Er meinte, wahrscheinlich hätte ich es ebenfalls einmal erblickt, aber nur so flüchtig, daß die Erinnerung daran in mein Unterbewußtsein versank. Nur das Schreckhafte des Eindrucks, der von dem Bild ausgehe, wegen seiner unerhörten Perversität, habe sich in mich eingeätzt und ringe sich jetzt vergeblich an die Oberfläche meines Gedächtnisses empor; ähnlich, wie wir uns zuweilen abmühen, uns eines vergessenen Namens zu entsinnen. – – Das war gestern. Aber dieses Gestern, das Monate zurückliegt, ist für mich zu einer nicht endenden Gegenwart geronnen. »Wenn es dir gelingt, das Bild aufzufinden«, hatte mein Freund gesagt, »so bist du von Stund an gesund. Was für uns Menschen gegenständlich wird, und sei es der Teufel selbst, hat von diesem Augenblick an jegliche dämonische Macht über uns verloren.« Seitdem schlafe ich des Tages und durchstreife nachts die Vorstädte und alle Straßen, vom Broadway angefangen, nach nächtlichen Lokalen, an deren Wändendas Bild der Frau ohne Mund hängen könnte. Ich finde mich in riesigen Arenen mit hunderttausend Sitzplätzen, angefüllt mit wattierten Schultern und einem Meer von Gesichtern, die auf Boxkämpfe niederstarren in immerwährender Unruhe, aber für meinen verwandelten Sinn verwesende Leichen, die ein unfühlbarer Sturmwind hin und her schaukelt. Ich durchstöbere die Tapeten aller Negerdielen und Tanzbars. Vergebens.

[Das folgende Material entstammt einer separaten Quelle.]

(** [getUser] returns null exactly for a user without fields; otherwise every
    field of the user except the wallet, which it never returns. *)
Theorem getUser_spec handle w :
  quiet 1 w →
  match e_hgetall (entry_at w (user_key handle)) with
  | [] => getUser handle w = (Ok None, pass w)
  | _ => ∃ data, getUser handle w = (Ok (Some data), pass w)
         ∧ kv_lookup data (js "wallet") = None
         ∧ ∀ f, f ≠ js "wallet" →
             kv_lookup data f = e_hget f (entry_at w (user_key handle))
  end.
Proof. apply getUser_run. Qed.

(** ** Wallets at rest *)

(** From [w] to [w'] the wallet fields are the same, except that the one of [handle] may
    be one that satisfies [P]. *)
Definition wallets_but (handle : jsstr) (P : jsstr → Prop) w w' : Prop :=
  ∀ h, e_hget (js "wallet") (entry_at w' (user_key h)) = e_hget (js "wallet") (entry_at w (user_key h))
       ∨ h = handle ∧ ∃ v, e_hget (js "wallet") (entry_at w' (user_key h)) = Some v ∧ P v.

#[export] Instance wallets_but_refl handle P : Reflexive (wallets_but handle P).
Proof. intros w h. by left. Qed.

#[export] Instance wallets_but_trans handle P : Transitive (wallets_but handle P).
Proof.
  intros w1 w2 w3 H1 H2 h. destruct (H2 h) as [->|H]; [apply H1|by right].
Qed.

Lemma wallets_hset handle P kvs :
  NoDup kvs.*1 → (∀ v, kv_lookup kvs (js "wallet") = Some v → P v) →
  respects (wallets_but handle P) (redis_hset (user_key handle) kvs).
Proof.
  intros Hnd HP w h. unfold redis_hset. rewrite write_eq.
  destruct (redis_fault _); [by left|]. cbn [snd].
  destruct (decide (h = handle)) as [->|Hne].
  - rewrite entry_put, hget_hset by done.
    destruct (kv_lookup kvs _) eqn:Ek; [right|by left]. split; [done|]. by eauto.
  - left. rewrite entry_put_ne; [done|]. by intros <-%user_key_inj.
Qed.
(* ===== verification/Retry.v ===== *)
(** * retry.js: [withRetry]

    The loop of [withRetry], its exact outcomes, and the time it spends in
    back-off.  The function to retry is any program. *)

From S2P Require Import Prelude JsString JsNum Json Bytes Effects RedisModel.

Local Open Scope prog_scope.

Record retry_opts := RetryOpts { attempts : nat; delay : Z; factor : Z }.

Definition default_opts : retry_opts := RetryOpts 3 800 2.

(** [lastErr] before any attempt. *)
Definition undefined_exn : exn := Exn KUndefined [].

Section Retry.
Context {E A : Type} `{RE : RedisEntry E} `{EN : Env}.
Implicit Types fn : prog E A.

Definition backoff (o : retry_opts) (i : nat) : Z := delay o * factor o ^ Z.of_nat i.

(** The [for] loop at index [i] with [rem] iterations to go. *)
Fixpoint retry_loop fn (o : retry_opts) (i rem : nat) (lastErr : exn) : prog E A :=
  match rem with
  | O => throw lastErr
  | S rem => λ w,
      match fn w with
      | (Ok a, w') => (Ok a, w')
      | (Exit c, w') => (Exit c, w')
      | (Throw e, w') => (sleep (backoff o i) ;; retry_loop fn o (S i) rem e) w'
      end
  end.

Definition withRetry fn (o : retry_opts) : prog E A :=
  retry_loop fn o 0 (attempts o) undefined_exn.

(** [k] failed attempts from index [i], each followed by its back-off; [e] is
    the error of the last one. *)
Inductive failures fn (o : retry_opts) (i : nat) (e0 : exn)
  : nat → world E → exn → world E → Prop :=
  | failures_none w : failures fn o i e0 0 w e0 w
  | failures_more k w e1 w1 e2 w2 w3 :
      failures fn o i e0 k w e1 w1 →
      fn w1 = (Throw e2, w2) →
      sleep (backoff o (i + k)) w2 = (Ok tt, w3) →
      failures fn o i e0 (S k) w e2 w3.

Lemma sleep_ok (ms : Z) (w : world E) : ∃ w', sleep ms w = (Ok tt, w').
Proof. by eexists. Qed.

Lemma failures_left fn o i e0 k w e1 w1 w2 e2 w3 :
  fn w = (Throw e1, w1) → sleep (backoff o i) w1 = (Ok tt, w2) →
  failures fn o (S i) e1 k w2 e2 w3 → failures fn o i e0 (S k) w e2 w3.
Proof.
  intros Hf Hs. induction 1 as [v|k v e w' e' w'' w''' _ IH Hf' Hs'].
  - eapply failures_more; [constructor|done|by rewrite Nat.add_0_r].
  - eapply failures_more; [by apply IH|done|].
    by replace (i + S k)%nat with (S i + k)%nat by lia.
Qed.

(** Every run of the loop is of one of three forms. *)
Lemma retry_loop_cases fn o i rem e0 w :
  (∃ j a e1 w1 w2, (j < rem)%nat ∧ failures fn o i e0 j w e1 w1 ∧
     fn w1 = (Ok a, w2) ∧ retry_loop fn o i rem e0 w = (Ok a, w2))
  ∨ (∃ j c e1 w1 w2, (j < rem)%nat ∧ failures fn o i e0 j w e1 w1 ∧
     fn w1 = (Exit c, w2) ∧ retry_loop fn o i rem e0 w = (Exit c, w2))
  ∨ (∃ e1 w1, failures fn o i e0 rem w e1 w1 ∧
     retry_loop fn o i rem e0 w = (Throw e1, w1)).
Proof.
  revert i e0 w; induction rem as [|rem IH]; intros i e0 w.
  { right; right. exists e0, w. split; [constructor|done]. }
  cbn [retry_loop]. destruct (fn w) as [[a|e|c] w1] eqn:Hf.
  - left. exists O, a, e0, w, w1. repeat split; [lia|constructor|done].
  - destruct (sleep_ok (backoff o i) w1) as [w2 Hs].
    unfold bind at 1 2 3. rewrite Hs.
    destruct (IH (S i) e w2) as [(j & a & e1 & w3 & w4 & Hj & Hfs & Hok & ->)
      |[(j & c & e1 & w3 & w4 & Hj & Hfs & Hex & ->)|(e1 & w3 & Hfs & ->)]].
    + left. exists (S j), a, e1, w3, w4. repeat split; [lia| |done].
      by eapply failures_left.
    + right; left. exists (S j), c, e1, w3, w4. repeat split; [lia| |done].
      by eapply failures_left.
    + right; right. exists e1, w3. split; [by eapply failures_left|done].
  - right; left. exists O, c, e0, w, w1. repeat split; [lia|constructor|done].
Qed.

(** The outcome of a given sequence of failures. *)
Lemma retry_loop_failures fn o i rem e0 k w e1 w1 :
  failures fn o i e0 k w e1 w1 → (k <= rem)%nat →
  retry_loop fn o i rem e0 w = retry_loop fn o (i + k) (rem - k) e1 w1.
Proof.
  induction 1 as [v|k v e w1 e' w2 w3 _ IH Hf Hs]; intros Hk.
  - by rewrite Nat.add_0_r, Nat.sub_0_r.
  - rewrite IH by lia. replace (rem - k)%nat with (S (rem - S k)) by lia.
    cbn [retry_loop]. rewrite Hf. unfold bind. rewrite Hs.
    by replace (i + S k)%nat with (S (i + k)) by lia.
Qed.

(** A failed attempt, its back-off, and the rest of the loop. *)
Lemma retry_loop_step fn o i rem e0 w e w1 :
  fn w = (Throw e, w1) →
  retry_loop fn o i (S rem) e0 w = retry_loop fn o (S i) rem e (sleep (backoff o i) w1).2.
Proof. intros Hf. cbn [retry_loop]. by rewrite Hf. Qed.

(** The clock never goes back. *)
Definition clock_le (w w' : world E) : Prop := (now w <= now w')%Z.

Lemma sleep_now (ms : Z) (w w' : world E) :
  sleep ms w = (Ok tt, w') → (now w + ms <= now w')%Z.
Proof.
  unfold sleep, interact, bind, modify. cbn. intros [= <-]. cbn. lia.
Qed.

(** The sum of the first [k] back-offs. *)
Definition total_backoff (o : retry_opts) (i k : nat) : Z :=
  foldr Z.add 0%Z (map (λ j, backoff o (i + j)) (seq 0 k)).

Lemma total_backoff_S o i k :
  total_backoff o i (S k) = (total_backoff o i k + backoff o (i + k))%Z.
Proof.
  unfold total_backoff. rewrite seq_S, map_app, foldr_app. cbn.
  generalize (map (λ j, backoff o (i + j)) (seq 0 k)) as l.
  intros l. rewrite Z.add_0_r. induction l as [|x l IH]; cbn; lia.
Qed.

Lemma failures_time fn o i e0 k w e1 w1 :
  respects clock_le fn → failures fn o i e0 k w e1 w1 →
  (now w + total_backoff o i k <= now w1)%Z.
Proof.
  intros Hfn. induction 1 as [v|k v e w1 e' w2 w3 _ IH Hf Hs]; [cbn; lia|].
  rewrite total_backoff_S. apply sleep_now in Hs.
  pose proof (Hfn w1) as Hc. rewrite Hf in Hc. unfold clock_le in Hc. cbn in Hc. lia.
Qed.

(** C28. [withRetry] returns the first success, after fewer than [attempts]
    failures; otherwise it has made exactly [attempts] attempts and throws the
    error of the last one. *)
Theorem withRetry_outcome fn o w :
  (∃ j a e1 w1 w2, (j < attempts o)%nat ∧ failures fn o 0 undefined_exn j w e1 w1 ∧
     fn w1 = (Ok a, w2) ∧ withRetry fn o w = (Ok a, w2))
  ∨ (∃ j c e1 w1 w2, (j < attempts o)%nat ∧ failures fn o 0 undefined_exn j w e1 w1 ∧
     fn w1 = (Exit c, w2) ∧ withRetry fn o w = (Exit c, w2))
  ∨ (∃ e1 w1, failures fn o 0 undefined_exn (attempts o) w e1 w1 ∧
     withRetry fn o w = (Throw e1, w1)).
Proof. apply retry_loop_cases. Qed.

(** Giving up takes at least the whole back-off, the one after the last
    attempt included. *)
Theorem withRetry_gives_up_late fn o w e w' :
  respects clock_le fn → withRetry fn o w = (Throw e, w') →
  (now w + total_backoff o 0 (attempts o) <= now w')%Z.
Proof.
  unfold withRetry. intros Hfn Hr.
  destruct (retry_loop_cases fn o 0 (attempts o) undefined_exn w) as [(j & a & e1 & w1 & w2 & _ & _ & _ & Hk)
    |[(j & c & e1 & w1 & w2 & _ & _ & _ & Hk)|(e1 & w1 & Hfs & Hk)]];
    rewrite Hr in Hk; [done|done|].
  injection Hk as <- <-. by eapply failures_time.
Qed.
End Retry.

(** With the defaults of the program giving up takes 5.6 seconds of back-off. *)
Example default_total_backoff : total_backoff default_opts 0 3 = 5600%Z.
Proof. reflexivity. Qed.

(** A service that always rejects. *)
Definition always_fails : prog entry unit := throw (Error (js "down")).

Lemma withRetry_gives_up_late_witness :
  ∃ w', withRetry always_fails default_opts world0 = (Throw (Error (js "down")), w')
        ∧ (now world0 + 5600 <= now w')%Z.
Proof.
  eexists. split; [vm_compute; reflexivity|].
  refine (withRetry_gives_up_late always_fails default_opts world0 _ _ _ _).
  - intros w. unfold clock_le. reflexivity.
  - vm_compute. reflexivity.
Defined.
(* ===== verification/Firewall.v ===== *)
(** * firewall.js: the bubble firewall

    The configuration read from the environment, the health counter with its
    incidents and its healing, the status bar, and what is published.  The
    sequential handlers [record_incident] and [heal_tick] are programs; the machine
    [fw_step] splits an incident at its [await], so that incidents, healing and
    pending checks interleave in any order. *)

From Stdlib Require Import QArith Qround Lqa.
From S2P Require Import Prelude JsString JsNum JsText Json Bytes Effects RedisModel.

Local Open Scope prog_scope.

Inductive incident := IError | IRpcFail | ISpam | ICritical.

Definition type_name (t : incident) : jsstr :=
  match t with
  | IError => js "error"
  | IRpcFail => js "rpcFail"
  | ISpam => js "spam"
  | ICritical => js "critical"
  end.

Section Firewall.
Context {E : Type} `{RE : RedisEntry E} `{EN : Env}.

(** [+process.env.NAME]; an unset variable gives NaN. *)
Definition env_number (name : jsstr) : num :=
  match env_var name with Some s => toNumber s | None => NaN end.

Definition MAX_HP : num := num_or (env_number (js "FW_MAX_HP")) (num_of_Z 20).

Definition weight (t : incident) : num :=
  match t with
  | IError => num_or (env_number (js "FW_WEIGHT_ERROR")) (num_of_Z 2)
  | IRpcFail => num_or (env_number (js "FW_WEIGHT_RPCFAIL")) (num_of_Z 5)
  | ISpam => num_or (env_number (js "FW_WEIGHT_SPAM")) (num_of_Z 1)
  | ICritical => num_or (env_number (js "FW_WEIGHT_CRITICAL")) (num_of_Z 10)
  end.

Definition HEAL_RATE : num := num_or (env_number (js "FW_HEAL_RATE")) (num_of_Z 1).
Definition HEAL_INTERVAL : num :=
  num_mul (num_or (env_number (js "FW_HEAL_INTERVAL")) (num_of_Z 300)) (num_of_Z 1000).
Definition BAR_LEN : num := num_or (env_number (js "FW_BAR_LENGTH")) (num_of_Z 20).
Definition AUTO_EXIT : bool := negb (bool_decide (env_var (js "FW_AUTO_EXIT") = Some (js "false"))).

(** ** The bar *)

Definition range_error : exn := Exn KRangeError (js "Invalid count value").

(** [c.repeat(n)]: negative and infinite counts throw, fractions truncate. *)
Definition js_repeat (c : N) (n : num) : exn + jsstr :=
  match n with
  | NaN => inr []
  | Inf _ => inl range_error
  | Fin q => if Qle_bool q (-1) then inl range_error
             else inr (repeat_unit c (Z.to_nat (Qfloor q)))
  end.

Definition block : N := code "█".

Definition bar (h : num) : exn + jsstr :=
  match js_repeat block (Math_round (num_mul (num_div h MAX_HP) BAR_LEN)) with
  | inl e => inl e
  | inr filled =>
      match js_repeat 32 (num_sub BAR_LEN (num_of_Z (Z.of_nat (length filled)))) with
      | inl e => inl e
      | inr empty =>
          inr (js "[" ++ filled ++ empty ++ js "] " ++ toString h ++ js "/"
               ++ toString MAX_HP)
      end
  end.

(** ** Incidents and healing *)

(** The health after an incident and after a healing step. *)
Definition damaged (t : incident) (h : num) : num :=
  Math_max (Fin 0) (num_sub h (num_or (weight t) (num_of_Z 1))).
Definition healed (h : num) : num := Math_min MAX_HP (num_add h HEAL_RATE).

(** [Date.now() - lastIncident > HEAL_INTERVAL && hp < MAX_HP] *)
Definition may_heal (t last : Z) (h : num) : bool :=
  num_gt (num_of_Z (t - last)) HEAL_INTERVAL && num_lt h MAX_HP.

Definition event_json (type : jsstr) (h : num) : json :=
  JObj [(js "event", JStr (js "firewall")); (js "type", JStr type); (js "hp", JNum h)].

Definition channel : jsstr := js "nexus.events".

(** [record(type, msg)] *)
Definition record_incident (t : incident) : prog E unit :=
  h <- gets hp ;;
  last <- gets lastIncident ;;
  modify (set_firewall (damaged t h) last) ;;
  n <- date_now ;;
  modify (set_firewall (damaged t h) n) ;;
  _ <- lift (bar (damaged t h)) ;;
  redis_publish channel (stringify (event_json (type_name t) (damaged t h))) ;;
  h' <- gets hp ;;
  if num_eq h' (Fin 0) && AUTO_EXIT then exit 1 else ret tt.

(** The callback of [setInterval], run every thirty seconds. *)
Definition heal_tick : prog E unit :=
  n <- date_now ;;
  last <- gets lastIncident ;;
  h <- gets hp ;;
  if may_heal n last h then
    modify (set_firewall (healed h) last) ;;
    _ <- lift (bar (healed h)) ;;
    redis_publish channel (stringify (event_json (js "heal") (healed h)))
  else ret tt.

(** The exported object. *)
Definition onError : prog E unit := record_incident IError.
Definition onRpcFail : prog E unit := record_incident IRpcFail.
Definition onSpam : prog E unit := record_incident ISpam.
Definition onCritical : prog E unit := record_incident ICritical.
Definition statusBar : prog E jsstr := h <- gets hp ;; lift (bar h).
Definition state : prog E (num * num * jsstr) :=
  h <- gets hp ;; b <- lift (bar h) ;; ret (h, MAX_HP, slice b 1 (Some (-1)%Z)).
Definition isAlive : prog E bool := h <- gets hp ;; ret (num_gt h (Fin 0)).

(** ** Interleavings *)

(** The module's variables, the incidents whose publication is awaited, and
    whether the process has exited. *)
Record fw_state := Fw { f_hp : num; f_last : Z; f_pending : nat; f_exited : bool }.

Inductive fw_step : fw_state → fw_state → Prop :=
  | step_record t n h l p :
      fw_step (Fw h l p false) (Fw (damaged t h) n (S p) false)
  | step_published h l p :
      fw_step (Fw h l (S p) false)
              (Fw h l p (num_eq h (Fin 0) && AUTO_EXIT))
  | step_rejected h l p :
      fw_step (Fw h l (S p) false) (Fw h l p false)
  | step_heal n h l p :
      may_heal n l h = true →
      fw_step (Fw h l p false) (Fw (healed h) l p false).

Definition fw_init (t : Z) : fw_state := Fw MAX_HP t 0 false.
End Firewall.

(** ** Facts *)

Section Facts.
Context {E : Type} `{RE : RedisEntry E} `{EN : Env}.
Local Open Scope Q_scope.

(** The configuration the firewall is meant to run with: a positive maximum
    and amounts that are not negative. *)
Definition amount_ok (x : num) : Prop := ∃ q, x = Fin q ∧ 0 <= q.
Definition config_ok : Prop :=
  (∃ m, MAX_HP = Fin m ∧ num_wf (Fin m) ∧ 0 < m)
  ∧ (∀ t, amount_ok (num_or (weight t) (num_of_Z 1)))
  ∧ amount_ok HEAL_RATE.

(** Health is a double between zero and the maximum. *)
Definition hp_ok (h : num) : Prop :=
  ∃ q m, h = Fin q ∧ MAX_HP = Fin m ∧ num_wf (Fin q) ∧ 0 <= q /\ q <= m.

Lemma fl_nonneg_le q m :
  0 <= q → q <= m → num_wf (Fin m) → ∃ r, fl q = Fin r ∧ num_wf (Fin r) ∧ 0 <= r /\ r <= m.
Proof.
  intros H0 H1 Hm. pose proof (num_wf_rnd _ Hm) as Hr.
  pose proof (rnd_nonneg q H0). pose proof (rnd_mono q m H0 H1) as Hle. rewrite Hr in Hle.
  assert (fl q = Fin (rnd q)) as Hq.
  { apply fl_of_rnd. rewrite Qabs.Qabs_pos by done.
    unfold num_wf, fl in Hm. destruct (Qle_bool (pow2 1024) _) eqn:Eb; [done|].
    assert (Qabs.Qabs (rnd m) < pow2 1024).
    { apply Qnot_le_lt. intros Hc%Qle_bool_iff. congruence. }
    rewrite Hr, Qabs.Qabs_pos in H2 by lra. lra. }
  exists (rnd q). repeat split; [done| |done|done].
  pose proof (fl_wf q) as Hwf. by rewrite Hq in Hwf.
Qed.

Lemma fl_neg q : q < 0 → fl q = Inf true ∨ ∃ r, fl q = Fin r ∧ r <= 0.
Proof.
  intros Hq. destruct (fl q) as [|s|r] eqn:Ef.
  - unfold fl in Ef. by destruct (Qle_bool _ _).
  - left. unfold fl in Ef. destruct (Qle_bool (pow2 1024) _); [|done].
    injection Ef as <-. destruct (Qle_bool 0 q) eqn:Eq; [|done].
    apply Qle_bool_iff in Eq. lra.
  - right. exists r. split; [done|]. pose proof (fl_inv _ _ Ef) as ->.
    pose proof (rnd_nonneg (- q) ltac:(lra)) as Hn. rewrite rnd_opp in Hn. lra.
Qed.

Lemma wf_zero : num_wf (Fin 0).
Proof. reflexivity. Qed.

Lemma damaged_ok t h : config_ok → hp_ok h → hp_ok (damaged t h).
Proof.
  intros ((m & Hm & Hmwf & Hm0) & Hw & _) (q & m' & -> & Hm' & Hq & H0 & H1).
  rewrite Hm in Hm'. injection Hm' as <-.
  destruct (Hw t) as (wt & Hwt & Hw0). unfold damaged. rewrite Hwt.
  unfold num_sub, num_neg, num_add.
  assert (q + Qred (- wt) == q - wt) as Hs by (by rewrite Qred_correct).
  rewrite (fl_proper _ _ Hs). unfold hp_ok.
  destruct (Qlt_le_dec (q - wt) 0) as [Hlt|Hge].
  - exists 0, m. destruct (fl_neg _ Hlt) as [->|(r & -> & Hr)].
    + repeat split; [done|lra|lra].
    + unfold Math_max, num_compare. destruct (Qcompare_spec 0 r) as [Hc|Hc|Hc];
        [|lra|]; repeat split; done || lra.
  - destruct (fl_nonneg_le (q - wt) m Hge ltac:(lra) Hmwf) as (r & -> & Hrwf & Hr0 & Hr1).
    unfold Math_max, num_compare. destruct (Qcompare_spec 0 r) as [Hc|Hc|Hc].
    + exists 0, m. repeat split; done || lra.
    + exists r, m. repeat split; done || lra.
    + exists 0, m. repeat split; done || lra.
Qed.

Lemma healed_ok h : config_ok → hp_ok h → hp_ok (healed h).
Proof.
  intros ((m & Hm & Hmwf & Hm0) & _ & (k & Hk & Hk0)) (q & m' & -> & Hm' & Hq & H0 & H1).
  rewrite Hm in Hm'. injection Hm' as <-. unfold healed, num_add. rewrite Hk, Hm.
  unfold hp_ok. rewrite Hm. assert (0 <= q + k) as Hs by lra.
  destruct (fl (q + k)) as [|s|r] eqn:Ef.
  - unfold fl in Ef. by destruct (Qle_bool _ _).
  - unfold fl in Ef. destruct (Qle_bool (pow2 1024) _); [|done]. injection Ef as <-.
    rewrite (proj2 (Qle_bool_iff _ _) Hs). cbn. exists m, m. repeat split; done || lra.
  - pose proof (fl_inv _ _ Ef) as Hr. pose proof (rnd_nonneg _ Hs) as Hr0.
    rewrite <- Hr in Hr0. pose proof (fl_wf (q + k)) as Hwf. rewrite Ef in Hwf.
    unfold Math_min, num_compare. destruct (Qcompare_spec m r) as [Hc|Hc|Hc].
    + exists m, m. repeat split; done || lra.
    + exists m, m. repeat split; done || lra.
    + exists r, m. repeat split; done || lra.
Qed.

Lemma init_ok : config_ok → hp_ok MAX_HP.
Proof.
  intros ((m & Hm & Hmwf & Hm0) & _). exists m, m. rewrite Hm. repeat split; done || lra.
Qed.

(** What holds in every state the interleavings reach. *)
Definition fw_inv (s : fw_state) : Prop :=
  hp_ok (f_hp s)
  ∧ (f_exited s = true → num_eq (f_hp s) (Fin 0) = true ∧ AUTO_EXIT = true).

Lemma fw_step_inv s s' : config_ok → fw_inv s → fw_step s s' → fw_inv s'.
Proof.
  intros Hc [Hok Hex] Hs. destruct Hs as [t n h l p|h l p|h l p|n h l p Hm];
    unfold fw_inv; cbn in *.
  - split; [by apply damaged_ok|done].
  - split; [done|]. by intros [? ?]%andb_true_iff.
  - done.
  - split; [by apply healed_ok|done].
Qed.

(** C4. Whatever the order of incidents, publications and healing, health stays a
    double between 0 and the maximum, and the process has exited only at zero
    health with the automatic exit enabled. *)
Theorem fw_reachable_inv t s :
  config_ok → rtc fw_step (fw_init t) s →
  hp_ok (f_hp s)
  ∧ (f_exited s = true → num_eq (f_hp s) (Fin 0) = true ∧ AUTO_EXIT = true).
Proof.
  intros Hc Hr. change (fw_inv s). assert (fw_inv (fw_init t)) as H0.
  { split; [by apply init_ok|done]. }
  revert H0. induction Hr as [|s1 s2 s3 Hs _ IH]; [done|].
  intros H1. apply IH. by eapply fw_step_inv.
Qed.

(** ** The bar *)

(** A bar of [n] cells. *)
Definition bar_len_ok (n : Z) : Prop := BAR_LEN = Fin (inject_Z n) ∧ (0 <= n <= 2 ^ 53)%Z.

Lemma js_repeat_Z c n :
  (0 <= n)%Z → js_repeat c (Fin (inject_Z n)) = inr (repeat_unit c (Z.to_nat n)).
Proof.
  intros Hn. unfold js_repeat. rewrite Qfloor_Z.
  destruct (Qle_bool _ _) eqn:Eb; [|done]. apply Qle_bool_iff in Eb.
  change (-1) with (inject_Z (-1)) in Eb. rewrite <- Zle_Qle in Eb. lia.
Qed.
(** ** What is sent *)

Lemma retry_sends tx o i rem e0 w :
  ∃ k, (k <= rem)%nat
    ∧ sends (log (retry_loop (send_and_confirm tx) o i rem e0 w).2)
      = sends (log w) ++ replicate k tx
    ∧ ∀ s, (retry_loop (send_and_confirm tx) o i rem e0 w).1 = Ok s → (1 <= k)%nat.
Proof.
  revert i e0 w; induction rem as [|rem IH]; intros i e0 w.
  { exists O. cbn. by rewrite app_nil_r. }
  pose proof (send_log tx w) as Hs.
  destruct (send_and_confirm tx w) as [[s|e|c] w1] eqn:Ht; cbn [snd] in Hs.
  - exists 1%nat. cbn [retry_loop]. rewrite Ht. split; [lia|]. done.
  - rewrite (retry_loop_step _ _ _ _ _ _ _ _ Ht).
    destruct (IH (S i) e (sleep (backoff o i) w1).2) as (k & Hk & Hl & _).
    exists (S k). split; [lia|]. rewrite Hl. split; [|lia].
    rewrite (unsent_sleep (backoff o i) w1), Hs, <- app_assoc. done.
  - exists 1%nat. cbn [retry_loop]. rewrite Ht. split; [lia|]. done.
Qed.

Lemma unsent_record t : respects unsent (record_incident (E:=E) t).
Proof. unfold record_incident. respects_walk. Qed.

Lemma unsent_report {A} ev e : respects unsent (report_failure (E:=E) (A:=A) ev e).
Proof.
  unfold report_failure. respects_walk.
  apply unsent_detach, unsent_record.
Qed.

Lemma unsent_decimalsOf mint : respects unsent (decimalsOf (E:=E) mint).
Proof. unfold decimalsOf. respects_walk. Qed.

(** The amount and destination of a transfer. *)
Definition pays (tx : transaction) (mint dest : jsstr) (amount : num) : Prop :=
  ∃ src owner decimals, tx = TransferChecked src mint dest owner amount decimals.

(** A program that, whatever happens, submits one transaction at most [n]
    times, one satisfying [P], and at least once if it returns. *)
Definition sends_some {A} (P : transaction → Prop) (n : nat) (m : prog E A) : Prop :=
  ∀ w, ∃ k tx, (k <= n)%nat ∧ ((1 <= k)%nat → P tx)
    ∧ sends (log (m w).2) = sends (log w) ++ replicate k tx
    ∧ ∀ a, (m w).1 = Ok a → (1 <= k)%nat.
(** Verifying an unexpired token: it is accepted exactly if its signature is the
    one of the day of its expiry. *)
Lemma verify_run c handle k1 k2 w w2 :
  ascii_ok handle → handle ≠ [] → clock_ok w → dayKey c (int (exp_day w)) = inr k2 →
  (0 <= now (pass w2) <= 1000 * sign_exp w)%Z →
  verifyToken c (token_of handle k1 w) w2
  = (if bool_decide (utf8_encode (signature k1 (payload_of handle w))
                     = utf8_encode (signature k2 (payload_of handle w)))
     then Ok (JStr handle) else Throw token_error, pass w2).
Proof.
  intros Hh Hne Hc Hk Ht. destruct (sign_bounds w Hc) as (_ & _ & _ & H4 & H5).
  unfold verifyToken, check_token, token_of, try_catch.
  rewrite token_split by (by apply payload_no_dot). cbv zeta.
  cbn [lookup list_lookup].
  replace (non_empty (payload_of handle w)) with true.
  2: { destruct (b64_nonempty true (utf8_encode (stringify
         (payload_json handle (int (sign_exp w)) (int (sign_iat w)))))) as (c0 & s0 & Hp).
       - rewrite utf8_encode_ascii by (apply payload_ascii; [done|lia|lia]). done.
       - unfold payload_of, payload_text. by rewrite Hp. }
  replace (non_empty (signature k1 (payload_of handle w))) with true.
  2: { by destruct (signature_cons k1 (payload_of handle w)) as (c1 & s1 & ->). }
  cbn [andb]. unfold check_parts.
  pose proof (payload_decodes handle (sign_exp w) (sign_iat w) Hh ltac:(lia) ltac:(lia)) as Hd.
  fold (payload_of handle w) in Hd.
  erewrite bind_ok by (unfold json_parse; by rewrite Hd).
  erewrite bind_ok by done.
  change (field (payload_json handle (int (sign_exp w)) (int (sign_iat w))) (js "exp"))
    with (Some (JNum (int (sign_exp w)))).
  change (field (payload_json handle (int (sign_exp w)) (int (sign_iat w))) (js "sub"))
    with (Some (JStr handle)). cbv beta iota.
  replace (json_truthy (JNum (int (sign_exp w))) && json_truthy (JStr handle)) with true.
  2: { symmetry. cbn [json_truthy]. unfold int. rewrite num_truthy_Z.
       destruct handle; [done|]. rewrite andb_true_r. apply negb_true_iff, Z.eqb_neq. lia. }
  cbv beta iota. rewrite (bind_ok _ _ _ _ _ (date_now_eq _)). cbn [json_toNumber].
  rewrite not_expired by lia. rewrite exp_day_Z by lia. fold (exp_day w).
  erewrite bind_ok by (by rewrite Hk).
  by destruct (bool_decide _).
Qed.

Ich frage mit stockenden Worten Farbige aller Rassen, die aussehen, als seien sie zu Hause in den Spelunken des Abschaums New Yorks, ob sie nicht das Bild der Frau ohne Mund kennten. Sie schütteln den Kopf oder halten mich für betrunken; einige grinsen zynisch. Einmal schon glaube ich am Ziel zu sein; ein Chinese nickt eifrig zu meiner Frage. Sagt: »Bild nix, aber lebende Frauen ohne Mund genug. Mund zum Küssen nicht nötig. Der Herr mitkommen!« Er will mich mit sich zerren. Ich begreife: er ist Opiumraucher. – – – Ja, das war … gestern. Ich glaube, es war gestern. Jetzt ist es wieder Nacht, und ich sitze in der mit grünen Vorhängen abgeteilten Box einer obskuren Negerbar und warte auf Mr. Sid Black, der hier verkehren soll, und von dem die Farbigen sagen, es gäbe nichts auf der Welt, das er nicht in Erfahrung bringen könne, denn er sei hellsichtig. Er stamme aus Port au Prince, sei aber sehr stolz, ein reinblütiger Aschanti aus dem Herzen Afrikas zu sein. Er sei beständig maßlos betrunken von allen möglichen Rauschgiften, aber nur in gewisser innerlicher Art: äußerlich merke man ihm nicht das geringste an; sein Körper sei giftfest. – – Ich sitze vor einem hohen Glase »Limonade«, ein Gemisch aus Rum und denaturiertem Spiritus, und starre nach dem grünen Vorhang. Zwei Uhr schlägt es von irgendeiner der silbernen Scheiben draußen an der Wand. Ich kann mich nicht entsinnen, seit Jahren eine Uhr schlagen gehört zu haben.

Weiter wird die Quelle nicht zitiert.